“Give me thirty seconds.” The confidence in her voice never wavers. “Finn, connect your tablet to the next junction box. Now.”
He moves without hesitation while we provide cover. The sound of boots on tile grows closer.
“They’re trying to lock me out.” Her words quicken, pitch rising at the end of each sentence, a breathlessness entering her typically controlled tone. Not the tight, thin sound of terror, but something brighter, sharper—the verbal equivalent of a runner’s high. “Cute. Really cute. But they forgot something important.”
“Which is?” Theo whispers.
“Rule one of cybersecurity—never assume you’re the smartest person in the system.” Her typing becomes almost violent. “Fifteen seconds. When I say go, move to the sample room. Don’t stop, don’t look back.”
The footsteps get closer. Too close.
“Ten seconds.” Keys clicking like gunfire. “See, they think they’re trapping us. But they just gave me access to something much better than security cameras.”
“Cayenne...” I warn, because those footsteps are almost here.
“Five seconds. Fun fact about modern buildings—everything’s connected. Security systems, environmental controls...” She actually laughs. “Sprinkler systems.”
“Three.”
The footsteps round the corner.
“Two.”
Jinx raises his weapon.
“One.”
The world erupts in chaos.
Every sprinkler in the corridor activates at once, but that’s just the beginning. Emergency lights start strobing, doors all over the facility begin opening and closing in random patterns, and through it all, I hear Cayenne’s voice, deadly calm:
“Go. Now.”
We run, guided by her voice while behind us shouts of confusion echo through the facility. The guards are caught in her mechanical storm, trying to respond to dozens of system failures all at once.
“Sample room, straight ahead.” She’s got cameras back now, directing us through her carefully orchestrated chaos. “You’ve got two minutes before they figure out what I did. One card reader, but...” A pause, then the door clicks open. “What’s a little more breaking and entering between friends?”

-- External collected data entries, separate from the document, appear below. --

(* ===== verification/KernelState.v ===== *)
(** * Memory states of the kernel client

    Models packages/plugin/src/shared/kernel-client/state.ts: the typed states a
    memory request can end in, the key of a state, and the guidance shown for
    it.  String-literal unions are inductive types with the text of each member
    beside them. *)

From S2P Require Import Prelude JsNumber JsMap JsValue.

(** ** Reasons *)

(** The members of the daemon come first; the client mints the last two. *)
Inductive UnavailableReason :=
| store_starting | store_unavailable | store_unsupported | store_busy | no_required_consumer
| snapshot_diverged | queue_full | daemon_absent | outcome_unknown.

Inductive ConflictReason :=
| known_as_of_advanced | retracted | superseded.

(** The client mints the last one. *)
Inductive InvalidReason :=
| project_mismatch | operation_key_reused | class_over_declared | invalid_input
| admission_policy | not_found | already_exists | revision_not_advanced | scope_reserved
| payload_too_large | page_digest | page_index | page_too_large | payload_digest
| upload_not_found | ingestion_fail_closed | artifact_unusable | internal | unrecognized_state.

Definition unavailable_text (reason : UnavailableReason) : string :=
  match reason with
  | store_starting => "store_starting"
  | store_unavailable => "store_unavailable"
  | store_unsupported => "store_unsupported"
  | store_busy => "store_busy"
  | no_required_consumer => "no_required_consumer"
  | snapshot_diverged => "snapshot_diverged"
  | queue_full => "queue_full"
  | daemon_absent => "daemon_absent"
  | outcome_unknown => "outcome_unknown"
  end.

Definition conflict_text (reason : ConflictReason) : string :=
  match reason with
  | known_as_of_advanced => "known_as_of_advanced"
  | retracted => "retracted"
  | superseded => "superseded"
  end.

Definition invalid_text (reason : InvalidReason) : string :=
  match reason with
  | project_mismatch => "project_mismatch"
  | operation_key_reused => "operation_key_reused"
  | class_over_declared => "class_over_declared"
  | invalid_input => "invalid_input"
  | admission_policy => "admission_policy"
  | not_found => "not_found"
  | already_exists => "already_exists"
  | revision_not_advanced => "revision_not_advanced"
  | scope_reserved => "scope_reserved"
  | payload_too_large => "payload_too_large"
  | page_digest => "page_digest"
  | page_index => "page_index"
  | page_too_large => "page_too_large"
  | payload_digest => "payload_digest"
  | upload_not_found => "upload_not_found"
  | ingestion_fail_closed => "ingestion_fail_closed"
  | artifact_unusable => "artifact_unusable"
  | internal => "internal"
  | unrecognized_state => "unrecognized_state"
  end.

Definition UNAVAILABLE_REASONS : list UnavailableReason :=
  [store_starting; store_unavailable; store_unsupported; store_busy; no_required_consumer;
   snapshot_diverged; queue_full].

Definition CONFLICT_REASONS : list ConflictReason :=
  [known_as_of_advanced; retracted; superseded].

Definition INVALID_REASONS : list InvalidReason :=
  [project_mismatch; operation_key_reused; class_over_declared; invalid_input;
   admission_policy; not_found; already_exists; revision_not_advanced; scope_reserved;
   payload_too_large; page_digest; page_index; page_too_large; payload_digest;
   upload_not_found; ingestion_fail_closed; artifact_unusable; internal].

(** ** States *)

Record LagFacts := { lag_positions : num; oldest_unconsumed_age_ms : num }.

Inductive MemoryState :=
| available
| stale (lag : LagFacts)
| abstained (lag : LagFacts)
| unavailable (reason : UnavailableReason)
| conflict (reason : ConflictReason)
| invalid (reason : InvalidReason)
| disabled
| cancelled.

(** [kind] of a state. *)
Definition kind (state : MemoryState) : string :=
  match state with
  | available => "available" | stale _ => "stale" | abstained _ => "abstained"
  | unavailable _ => "unavailable" | conflict _ => "conflict" | invalid _ => "invalid"
  | disabled => "disabled" | cancelled => "cancelled"
  end.

(** [state.reason], for the members that have one. *)
Definition reason_of (state : MemoryState) : option string :=
  match state with
  | unavailable reason => Some (unavailable_text reason)
  | conflict reason => Some (conflict_text reason)
  | invalid reason => Some (invalid_text reason)
  | _ => None
  end.

Definition stateKey (state : MemoryState) : string :=
  match reason_of state with
  | Some reason => (kind state ++ ":" ++ reason)%string
  | None => kind state
  end.

(** ** Guidance *)

Record Guidance := { marker : string; tool : string }.

Definition entry (key marker tool : string) : string * Guidance :=
  (key, {| marker := marker; tool := tool |}).

Definition MEMORY_STATE_GUIDANCE : jsmap string Guidance :=
  [entry "available"
     "memory: current"
     "Memory is current.";
   entry "stale"
     "memory: results may lag recent changes"
     "Memory results may lag recent changes; the projector has not caught up.";
   entry "abstained"
     "memory: automatic search withheld while the projector catches up"
     "Automatic memory search was withheld because the projector is behind; use explicit search if needed.";
   entry "unavailable:store_starting"
     "memory: store is opening"
     "Memory is unavailable while the store opens; it becomes available once opening completes.";
   entry "unavailable:store_unavailable"
     "memory: store is unavailable"
     "Memory is unavailable because the store failed or lost its lease.";
   entry "unavailable:store_unsupported"
     "memory: store cannot be opened by this build"
     "Memory is unavailable because this build cannot open the store; run the doctor check.";
   entry "unavailable:store_busy"
     "memory: store is busy"
     "Memory is unavailable because the store is busy; the next natural request re-probes.";
   entry "unavailable:no_required_consumer"
     "memory: freshness cannot be judged (no consumer registered)"
     "Memory freshness cannot be judged because no consumer is registered.";
   entry "unavailable:snapshot_diverged"
     "memory: snapshot diverged from the store"
     "Memory is unavailable because the known snapshot is ahead of the store; cached tokens were dropped.";
   entry "unavailable:queue_full"
     "memory: upload queue is full"
     "Memory is unavailable because the artifact upload queue is full.";
   entry "unavailable:daemon_absent"
     "memory: daemon not running"
     "Memory is unavailable because the daemon is not running.";
   entry "unavailable:outcome_unknown"
     "memory: request outcome unknown"
     "The memory request was interrupted after it was sent and may have been applied; read the memory back to see whether it took effect.";
   entry "conflict:known_as_of_advanced"
     "memory: object changed since it was read"
     "The object changed since it was read; read it again before writing.";
   entry "conflict:retracted"
     "memory: object was retracted"
     "The object was retracted; read again and choose a live object.";
   entry "conflict:superseded"
     "memory: object was superseded"
     "The object was superseded; read again and target its replacement.";
   entry "invalid:project_mismatch"
     "memory: request named a different project"
     "The request named a project other than the bound one.";
   entry "invalid:operation_key_reused"
     "memory: operation key reused with different content"
     "The operation key was reused with a different request digest.";
   entry "invalid:class_over_declared"
     "memory: asserted class exceeds the derived class"
     "The asserted source or sensitivity class is above what the daemon derives.";
   entry "invalid:invalid_input"
     "memory: request rejected as invalid input"
     "The kernel rejected the request as invalid input.";
   entry "invalid:admission_policy"
     "memory: request rejected by admission policy"
     "Admission policy rejected the request.";
   entry "invalid:not_found"
     "memory: named object not found"
     "The named object does not exist, is not live, or is not scoped to this project.";
   entry "invalid:already_exists"
     "memory: object id already exists"
     "The write named an id the registry already holds; retrying the same write cannot succeed.";
   entry "invalid:revision_not_advanced"
     "memory: successor revision did not advance"
     "The successor's source revision does not exceed its predecessor's; use a higher revision.";
   entry "invalid:scope_reserved"
     "memory: reserved scope occupied by a foreign scope"
     "A foreign scope occupies this project's reserved scope id; the write cannot succeed until it is removed.";
   entry "invalid:payload_too_large"
     "memory: payload too large"
     "The payload exceeds the size the kernel accepts.";
   entry "invalid:page_digest"
     "memory: upload page digest mismatch"
     "An upload page did not match its declared digest.";
   entry "invalid:page_index"
     "memory: upload page index outside the declared layout"
     "An upload page fell outside the declared layout.";
   entry "invalid:page_too_large"
     "memory: upload page too large"
     "An upload page decodes to more bytes than one page may carry.";
   entry "invalid:payload_digest"
     "memory: payload digest mismatch"
     "The assembled payload did not hash to the declared digest.";
   entry "invalid:upload_not_found"
     "memory: upload not in flight"
     "The named upload is not in flight on this route.";
   entry "invalid:ingestion_fail_closed"
     "memory: artifact ingestion is fail-closed"
     "Artifact ingestion is fail-closed until the store reopens.";
   entry "invalid:artifact_unusable"
     "memory: artifact unusable"
     "The artifact is not live or holds a secret the redactor cannot rewrite.";
   entry "invalid:internal"
     "memory: internal error"
     "Memory hit an internal error; see the plugin log.";
   entry "invalid:unrecognized_state"
     "memory: daemon answered with an unrecognized state"
     "The daemon answered with a state this client does not recognize; update the plugin or daemon.";
   entry "disabled"
     "memory: disabled by configuration"
     "Memory is disabled by configuration (memory.enabled = false).";
   entry "cancelled"
     "memory: request cancelled"
     "The memory request was cancelled before it completed."].

Definition guidanceFor (state : MemoryState) : option Guidance :=
  JsMap.get MEMORY_STATE_GUIDANCE (stateKey state).

Definition ALL_STATE_KEYS : list string := JsMap.keys MEMORY_STATE_GUIDANCE.

(** ** Specification *)

(** One state of each kind and reason; the lag facts do not matter. *)
Definition same_member (a b : MemoryState) : Prop :=
  match a, b with
  | stale _, stale _ | abstained _, abstained _ => True
  | unavailable r, unavailable r' => r = r'
  | conflict r, conflict r' => r = r'
  | invalid r, invalid r' => r = r'
  | available, available | disabled, disabled | cancelled, cancelled => True
  | _, _ => False
  end.

Definition no_lag : LagFacts := {| lag_positions := nofZ 0; oldest_unconsumed_age_ms := nofZ 0 |}.

Definition members : list MemoryState :=
  [available; stale no_lag; abstained no_lag] ++
  (unavailable <$> UNAVAILABLE_REASONS ++ [daemon_absent; outcome_unknown]) ++
  (conflict <$> CONFLICT_REASONS) ++
  (invalid <$> INVALID_REASONS ++ [unrecognized_state]) ++ [disabled; cancelled].

(** ** Lemmas *)

#[export] Instance unavailable_eq_dec : EqDecision UnavailableReason.
Proof. solve_decision. Defined.
#[export] Instance conflict_eq_dec : EqDecision ConflictReason.
Proof. solve_decision. Defined.
#[export] Instance invalid_eq_dec : EqDecision InvalidReason.
Proof. solve_decision. Defined.

#[export] Instance unavailable_text_inj : Inj (=) (=) unavailable_text.
Proof. intros [] [] E; done. Qed.
#[export] Instance conflict_text_inj : Inj (=) (=) conflict_text.
Proof. intros [] [] E; done. Qed.
#[export] Instance invalid_text_inj : Inj (=) (=) invalid_text.
Proof. intros [] [] E; done. Qed.

Lemma member_of state : ∃ s, s ∈ members ∧ same_member state s ∧ stateKey state = stateKey s.
Proof.
  destruct state as [|l|l|r|r|r| |];
    [exists available|exists (stale no_lag)|exists (abstained no_lag)|exists (unavailable r)
    |exists (conflict r)|exists (invalid r)|exists disabled|exists cancelled];
    (split; [|done]); try destruct r;
    repeat first [apply list_elem_of_here | apply list_elem_of_further].
Qed.

Lemma all_keys : ALL_STATE_KEYS = stateKey <$> members.
Proof. vm_compute. reflexivity. Qed.

Lemma keys_NoDup : NoDup (stateKey <$> members).
Proof. apply (bool_decide_unpack _). vm_compute. exact I. Qed.

(** ** Properties *)

(** The guidance table is total and exact.  Every state a request can end
    in has guidance, with a marker of the memory family and a tool sentence; two
    states share a key exactly when they are the same member (same kind and
    reason, whatever their lag facts); and the table's keys are exactly the keys
    of the states, each once. *)
Theorem guidance_total :
  (∀ state, ∃ g, guidanceFor state = Some g ∧ startsWith (marker g) "memory: " = true ∧
                 tool g ≠ EmptyString) ∧
  (∀ a b, stateKey a = stateKey b ↔ same_member a b) ∧
  NoDup ALL_STATE_KEYS ∧
  (∀ key, key ∈ ALL_STATE_KEYS ↔ ∃ state, stateKey state = key).
Proof.
  split; [|split; [|split]].
  - intros state. unfold guidanceFor.
    destruct state as [| | |r|r|r| |]; try destruct r;
      (eexists; split; [vm_compute; reflexivity|split; [reflexivity|discriminate]]).
  - intros a b. destruct a as [| | |r|r|r| |], b as [| | |r'|r'|r'| |]; cbn;
      split; try done; try (by intros ->); destruct r; try destruct r'; done.
  - rewrite all_keys. apply keys_NoDup.
  - intros key. rewrite all_keys, list_elem_of_fmap. split.
    + intros (s & -> & _). by exists s.
    + intros (s & <-). destruct (member_of s) as (s' & ? & _ & ->). by exists s'.
Qed.
(** The first half of the loop body; [None] is filtered noise.  The result of a
    tool a user message carries counts as assistant content without narrative
    and without hashes. *)
Definition contribution (msg : RawMessage) : option Contribution :=
  if String.eqb (rm_role msg) "user" && negb (hasMeaningfulUserText (rm_parts msg)) then
    match extractToolCallSummaries (rm_parts msg) with
    | [] => None
    | tcSummaries =>
        Some {| ct_role := "A"; ct_text := join " / " tcSummaries; ct_commitHashes := [];
                ct_narrative := false |}
    end
  else
    let textParts :=
      filter (fun s => 0 < str_length s)
        (normalizeText <$>
           ((fun t => if String.eqb (rm_role msg) "user" then cleanUserText t else t) <$>
              extractTexts (rm_parts msg))) in
    let toolSummaries :=
      match textParts with [] => extractToolCallSummaries (rm_parts msg) | _ => [] end in
    let '(text, commitHashes) :=
      compactTextForSummary (join " / " (textParts ++ toolSummaries)) (rm_role msg) in
    if String.eqb text "" then None
    else Some {| ct_role := compactRole (rm_role msg); ct_text := text;
                 ct_commitHashes := commitHashes;
                 ct_narrative := match textParts with [] => false | _ => true end |}.

(** ** The memo of block token counts *)

Definition BLOCK_TOKEN_MEMO_MAX : Z := 2048.

Definition block_memo : Type := jsmap string num.

Definition estimateBlockTokens (blockText : string) (memo : block_memo) : num * block_memo :=
  match JsMap.get memo blockText with
  | Some cached => (cached, JsMap.touch memo blockText cached)
  | None =>
      let count := estimateTokens blockText in
      let memo :=
        if BLOCK_TOKEN_MEMO_MAX <=? JsMap.size memo then
          match JsMap.first_key memo with
          | Some oldest => JsMap.delete memo oldest
          | None => memo
          end
        else memo in
      (count, JsMap.set memo blockText count)
  end.

(** ** The reader *)

Record reader_state := {
  rs_lines : list string;
  rs_lineMeta : list SessionChunkLine;
  rs_flushedToolOnlyBlocks : list ordinal_range;
  rs_totalTokens : num;
  rs_messagesProcessed : Z;
  rs_lastOrdinal : Z;
  rs_highestScannedOrdinal : Z;
  rs_lastMessageId : string;
  rs_firstMessageId : string;
  rs_currentBlock : option ChunkBlock;
  rs_pendingNoiseMeta : list SessionChunkLine;
  rs_commitClusters : Z;
  rs_lastFlushedRole : string;
  rs_memo : block_memo
}.

Definition initial_state (startOrdinal : Z) (memo : block_memo) : reader_state :=
  {| rs_lines := []; rs_lineMeta := []; rs_flushedToolOnlyBlocks := [];
     rs_totalTokens := nofZ 0; rs_messagesProcessed := 0; rs_lastOrdinal := startOrdinal - 1;
     rs_highestScannedOrdinal := startOrdinal - 1; rs_lastMessageId := "";
     rs_firstMessageId := ""; rs_currentBlock := None; rs_pendingNoiseMeta := [];
     rs_commitClusters := 0; rs_lastFlushedRole := ""; rs_memo := memo |}.

Definition with_block (block : option ChunkBlock) (pending : list SessionChunkLine)
    (highest : Z) (memo : block_memo) (st : reader_state) : reader_state :=
  {| rs_lines := rs_lines st; rs_lineMeta := rs_lineMeta st;
     rs_flushedToolOnlyBlocks := rs_flushedToolOnlyBlocks st;
     rs_totalTokens := rs_totalTokens st; rs_messagesProcessed := rs_messagesProcessed st;
     rs_lastOrdinal := rs_lastOrdinal st; rs_highestScannedOrdinal := highest;
     rs_lastMessageId := rs_lastMessageId st; rs_firstMessageId := rs_firstMessageId st;
     rs_currentBlock := block; rs_pendingNoiseMeta := pending;
     rs_commitClusters := rs_commitClusters st; rs_lastFlushedRole := rs_lastFlushedRole st;
     rs_memo := memo |}.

Finn moves to the storage units while we secure the room. Through the comms, I hear Cayenne continuing to wreak havoc on Sterling’s systems.
“They’re trying to trace me.” She sounds almost gleeful. “Running into their own redundancies. Getting tangled intheir own security measures. It’s like watching someone punch themselves in the face.”
“Sample secured,” Finn announces, his beta scent sharp with anxiety that hits me through our pack bonds.
“Time to go,” I order, but Cayenne interrupts.
“Wait. Downloading something interesting. Thirty seconds.”
“We don’t have thirty seconds,” I growl, alpha instincts surging as the pack bonds pulse with shared tension. Her scent memory hits me even through the comms—bright lemon and electric ozone, now edged with a desperation that makes my alpha pace. Something about this matters to her. Something that makes her risk everything, even as the pack bonds thrum with collective danger.
“Trust me, Alpha.” The steel in her voice matches my own, but there’s something underneath. Something that makes my fingers itch to touch the mark I haven’t yet left on her throat. “You’re going to want this.”
And despite everything, despite all my doubts and fears, I do trust her. Because she’s earned it with every calculated risk, every protected escape route, every moment she’s chosen the pack over her own safety.
“Fifteen seconds,” she counts down. “Also, I may have convinced their system that there’s a fire in the executive wing. And that the cafeteria is flooding. And that the elevator shafts are experiencing critical failures.”
Jinx’s grin turns feral. “I think I’m in love.”
“Ten seconds. Get ready to run. I’m about to give them a corporate nightmare they’ll never forget.”